§ **EXERCISE INSTRUCTIONS**: What you should copy is the line containing "pose proof (digits_bounds n) as [H1 H2]." and all lines after it in the entries below, exactly and without anything added.

DATA SUPPLIED Start Marker

Lemma sleep_time_is_truncated_witness :
  truncation_of (1 # 4) (base_sleep info_2000fps env_audio_at_7)
  /\ resulting_sleep info_2000fps env_audio_at_7 showing_8
     = base_sleep info_2000fps env_audio_at_7
  /\ resulting_sleep info_24fps (env_playing 7) showing_8 = 41 + 41.
Proof.
  pose proof (sleep_time_is_truncated info_2000fps env_audio_at_7 showing_8)
    as (H1 & _ & H3 & _).
  pose proof (sleep_time_is_truncated info_24fps (env_playing 7) showing_8)
    as (_ & _ & H3' & _).
  split; [|split].
  - apply H1; [reflexivity | vm_compute; split; discriminate].
  - apply (H3 eq_refl eq_refl).
    + reflexivity.
    + vm_compute. reflexivity.
    + vm_compute. reflexivity.
  - apply (H3' eq_refl eq_refl).
    + reflexivity.
    + vm_compute. split; discriminate.
    + reflexivity.
    + vm_compute. split; discriminate.
    + vm_compute. split; discriminate.
Defined.

(** C4, as stated, fails: at 2000 frames per second, one frame ahead of
    the audio and 0.25 ms spent rendering, the unadjusted time is 0.25 ms
    and the product 0.5 ms, yet the resulting [sleep_time] is 0: it is
    not their sum, not greater than the unadjusted time, and not even
    greater than the unadjusted time in whole milliseconds. *)
Lemma drift_amplification_counterexample :
  ~ drift_amplification info_2000fps env_audio_at_7 showing_8
  /\ ~ (value (Double.sub (frame_duration info_2000fps)
                 (render_time env_audio_at_7))
        < inject_Z (resulting_sleep info_2000fps env_audio_at_7 showing_8))%Q
  /\ ~ (base_sleep info_2000fps env_audio_at_7
        < resulting_sleep info_2000fps env_audio_at_7 showing_8).
Proof.
  unfold drift_amplification.
  replace (resulting_sleep info_2000fps env_audio_at_7 showing_8) with 0
    by (vm_compute; reflexivity).
  replace (base_sleep info_2000fps env_audio_at_7) with 0
    by (vm_compute; reflexivity).
  replace (Double.sub (frame_duration info_2000fps)
             (render_time env_audio_at_7))
    with quarter_ms by (vm_compute; reflexivity).
  repeat split.
  - intros [_ H]. vm_compute in H. discriminate.
  - intros H. vm_compute in H. discriminate.
  - lia.
Qed.

(** C4, amended.  With both streams present and the video ahead
    ([video_frame_diff > 0]), the resulting [sleep_time] is the unadjusted
    one in whole milliseconds plus the product
    [video_frame_diff * frame_duration] in whole milliseconds, each with
    its fractional part dropped; whenever that product is at least 1 ms
    (and the conversions and the sum fit an [int64_t]) it is strictly
    greater than the unadjusted [sleep_time], and than
    [frame_duration - render_time] itself. *)
Theorem drift_delay_is_added info env p :
  both_streams info = true ->
  0 < frame_diff env p ->
  let plain := Double.sub (frame_duration info) (render_time env) in
  let extra := Double.mul (of_Z (frame_diff env p)) (frame_duration info) in
  resulting_sleep info env p = Int64.add (to_int64 plain) (to_int64 extra)
  /\ (is_finite extra = true ->
      (inject_Z 1 <= value extra)%Q ->
      trunc extra <= Int64.max_signed ->
      base_sleep info env + trunc extra <= Int64.max_signed ->
      resulting_sleep info env p = base_sleep info env + trunc extra
      /\ base_sleep info env < resulting_sleep info env p
      /\ (is_finite plain = true -> Int64.in_range (trunc plain) ->
          (value plain < inject_Z (resulting_sleep info env p))%Q)).
Proof.
  intros Hb Hd plain extra.
  rewrite resulting_sleep_ahead by assumption.
  unfold drift_delay. fold extra. split; [reflexivity|].
  intros Hf H1 Hmax Hsum.
  pose proof (trunc_ge_one extra H1) as Hge.
  assert (Hbase : Int64.in_range (base_sleep info env))
    by apply to_int64_in_range.
  assert (He : to_int64 extra = trunc extra).
  { apply to_int64_trunc; [assumption|].
    unfold Int64.in_range, Int64.min_signed, Int64.max_signed in *. lia. }
  rewrite He. change (to_int64 plain) with (base_sleep info env).
  rewrite add_small
    by (unfold Int64.in_range, Int64.min_signed, Int64.max_signed in *; lia).
  split; [reflexivity|]. split; [lia|].
  intros Hfp Hrp.
  apply Qlt_le_trans with (inject_Z (trunc plain + 1)); [apply trunc_upper|].
  unfold base_sleep. fold plain. rewrite to_int64_trunc by assumption.
  rewrite <- Zle_Qle. lia.
Qed.

Lemma drift_delay_is_added_witness :
  resulting_sleep info_24fps (env_playing 7) showing_8 = 41 + 41
  /\ 41 < resulting_sleep info_24fps (env_playing 7) showing_8
  /\ (value (frame_duration info_24fps)
       < inject_Z (resulting_sleep info_24fps (env_playing 7) showing_8))%Q.
Proof.
  pose proof (drift_delay_is_added info_24fps (env_playing 7) showing_8
                eq_refl eq_refl) as [_ H].
  destruct H as (H1 & H2 & H3).
  - reflexivity.
  - vm_compute. discriminate.
  - vm_compute. discriminate.
  - vm_compute. discriminate.
  - split; [exact H1|]. split; [exact H2|].
    apply H3; [reflexivity | vm_compute; split; discriminate].
Defined.

(** ** Binary64: operations that do not round *)

Lemma iter_xO m d : Zpos (Pos.iter xO m d) = Zpos m * 2 ^ Zpos d.
Proof.
  induction d as [|d IH] using Pos.peano_ind.
  - simpl. lia.
  - rewrite Pos.iter_succ, Pos2Z.inj_succ, Z.pow_succ_r by lia.
    rewrite Pos2Z.inj_xO, IH. lia.
Qed.

Lemma digits_bounds m : 2 ^ (digits m - 1) <= Zpos m < 2 ^ digits m.
Proof.
  unfold digits. induction m as [m IH|m IH|]; simpl digits2_pos.
  - rewrite Pos2Z.inj_succ.
    replace (Z.succ (Zpos (digits2_pos m)) - 1)
      with (Z.succ (Zpos (digits2_pos m) - 1)) by lia.
    rewrite !Z.pow_succ_r by lia. lia.
  - rewrite Pos2Z.inj_succ.
    replace (Z.succ (Zpos (digits2_pos m)) - 1)
      with (Z.succ (Zpos (digits2_pos m) - 1)) by lia.
    rewrite !Z.pow_succ_r by lia. lia.
  - simpl. lia.
Qed.

Lemma digits_unique m k : 2 ^ (k - 1) <= Zpos m < 2 ^ k -> digits m = k.
Proof.
  intros [H1 H2]. pose proof (digits_bounds m) as [H3 H4].
  assert (Hd : 0 < digits m) by (unfold digits; lia).
  assert (k - 1 < digits m).
  { apply (Z.pow_lt_mono_r_iff 2); lia. }
  assert (0 < k).
  { destruct (Z_lt_le_dec 0 k); auto. 
    assert (2 ^ k <= 2 ^ 0) by (destruct k; simpl; try lia). simpl in *. lia. }
  assert (digits m - 1 < k).
  { apply (Z.pow_lt_mono_r_iff 2); lia. }
  lia.
Qed.

Lemma shr_1_even c : 0 <= c -> shr_1 (shr_exact (c * 2)) = shr_exact c.
Proof.
  intros H. destruct c as [|q|q]; [reflexivity| |lia].
  replace (Zpos q * 2) with (Zpos q~0) by lia. reflexivity.
Qed.

Lemma iter_shr_1 p : forall c, 0 <= c ->
  iter_pos shr_1 p (shr_exact (c * 2 ^ Zpos p)) = shr_exact c.
Proof.
  induction p as [p IH|p IH|]; intros c Hc.
  - assert (Hp : 0 <= 2 ^ Zpos p) by (apply Z.pow_nonneg; lia).
    replace (c * 2 ^ Zpos p~1) with ((c * 2 ^ Zpos p * 2 ^ Zpos p) * 2).
    2:{ replace (Zpos p~1) with (Zpos p + Zpos p + 1) by lia.
        rewrite !Z.pow_add_r by lia. lia. }
    cbn [iter_pos]. rewrite shr_1_even by nia. rewrite IH by nia. apply IH. assumption.
  - assert (Hp : 0 <= 2 ^ Zpos p) by (apply Z.pow_nonneg; lia).
    replace (c * 2 ^ Zpos p~0) with (c * 2 ^ Zpos p * 2 ^ Zpos p).
    2:{ replace (Zpos p~0) with (Zpos p + Zpos p) by lia.
        rewrite Z.pow_add_r by lia. lia. }
    cbn [iter_pos]. rewrite IH by nia. apply IH. assumption.
  - cbn [iter_pos]. replace (c * 2 ^ 1) with (c * 2) by lia. apply shr_1_even. assumption.
Qed.

Lemma fexp_normal e : 3 - emax - prec <= e - prec -> fexp prec emax e = e - prec.
Proof. unfold fexp, emin. lia. Qed.

(** Rounding a mantissa of at least 53 digits whose discarded digits are 0. *)
Lemma binary_round_aux_exact s M e c :
  let k := digits M - 53 in
  0 <= k ->
  Zpos M = Zpos c * 2 ^ k ->
  -1074 <= e + k <= 971 ->
  binary_round_aux prec emax s (Zpos M) e loc_Exact = S754_finite s c (e + k).
Proof.
  intros k Hk HM He.
  assert (Hdc : digits c = 53).
  { apply digits_unique. pose proof (digits_bounds M) as [H1 H2].
    replace (digits M) with (53 + k) in H1, H2 by (unfold k; lia).
    replace (53 + k - 1) with (52 + k) in H1 by lia.
    rewrite Z.pow_add_r in H1, H2 by lia.
    assert (0 < 2 ^ k) by (apply Z.pow_pos_nonneg; lia).
    rewrite HM in H1, H2. simpl (53 - 1). nia. }
  unfold binary_round_aux, shr_fexp.
  change (Zdigits2 (Zpos M)) with (digits M).
  rewrite fexp_normal by (unfold prec, emax, k in *; lia).
  replace (digits M + e - prec - e) with k by (unfold prec, k; lia).
  assert (Hshr : shr (shr_record_of_loc (Zpos M) loc_Exact) e k
                 = (shr_exact (Zpos c), e + k)).
  { unfold shr. change (shr_record_of_loc (Zpos M) loc_Exact) with (shr_exact (Zpos M)).
    destruct k as [|p|p] eqn:Ek; [| |lia].
    - rewrite Z.add_0_r. f_equal. f_equal. simpl in HM. lia.
    - rewrite HM. rewrite iter_shr_1 by lia. reflexivity. }
  rewrite Hshr.
  change (loc_of_shr_record (shr_exact (Zpos c))) with loc_Exact.
  change (shr_m (shr_exact (Zpos c))) with (Zpos c).
  change (round_nearest_even (Zpos c) loc_Exact) with (Zpos c).
  change (Zdigits2 (Zpos c)) with (digits c). rewrite Hdc.
  rewrite fexp_normal by (unfold prec, emax; lia).
  replace (53 + (e + k) - prec - (e + k)) with 0 by (unfold prec; lia).
  change (shr (shr_record_of_loc (Zpos c) loc_Exact) (e + k) 0)
    with (shr_exact (Zpos c), e + k).
  change (shr_m (shr_exact (Zpos c))) with (Zpos c). cbv iota beta.
  replace (e + k <=? emax - prec) with true; [reflexivity|].
  symmetry. apply Z.leb_le. unfold emax, prec. lia.
Qed.

Lemma digits_shift M n j :
  0 <= j -> Zpos M = Zpos n * 2 ^ j -> digits M = digits n + j.
Proof.
  intros Hj HM. apply digits_unique. rewrite HM.
  pose proof (digits_bounds n) as [H1 H2].
  assert (0 < digits n) by (unfold digits; lia).
  replace (digits n + j - 1) with (digits n - 1 + j) by lia.
  rewrite !Z.pow_add_r by lia.
  assert (0 < 2 ^ j) by (apply Z.pow_pos_nonneg; lia). nia.
Qed.

Lemma normal_mantissa_digits n :
  digits n <= 53 -> digits (Z.to_pos (Zpos n * 2 ^ (53 - digits n))) = 53.
Proof.
  intros H.
  assert (0 < 2 ^ (53 - digits n)) by (apply Z.pow_pos_nonneg; lia).
  rewrite (digits_shift _ n (53 - digits n)); lia.
Qed.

DATA SUPPLIED End Marker

§ **SOLUTION**:
  pose proof (digits_bounds n) as [H1 H2].
  assert (0 < digits n) by (unfold digits; lia).
  replace (digits n + j - 1) with (digits n - 1 + j) by lia.
  rewrite !Z.pow_add_r by lia.
  assert (0 < 2 ^ j) by (apply Z.pow_pos_nonneg; lia). nia.
Qed.

Lemma normal_mantissa_digits n :
  digits n <= 53 -> digits (Z.to_pos (Zpos n * 2 ^ (53 - digits n))) = 53.
Proof.
  intros H.
  assert (0 < 2 ^ (53 - digits n)) by (apply Z.pow_pos_nonneg; lia).
  rewrite (digits_shift _ n (53 - digits n)); lia.
Qed.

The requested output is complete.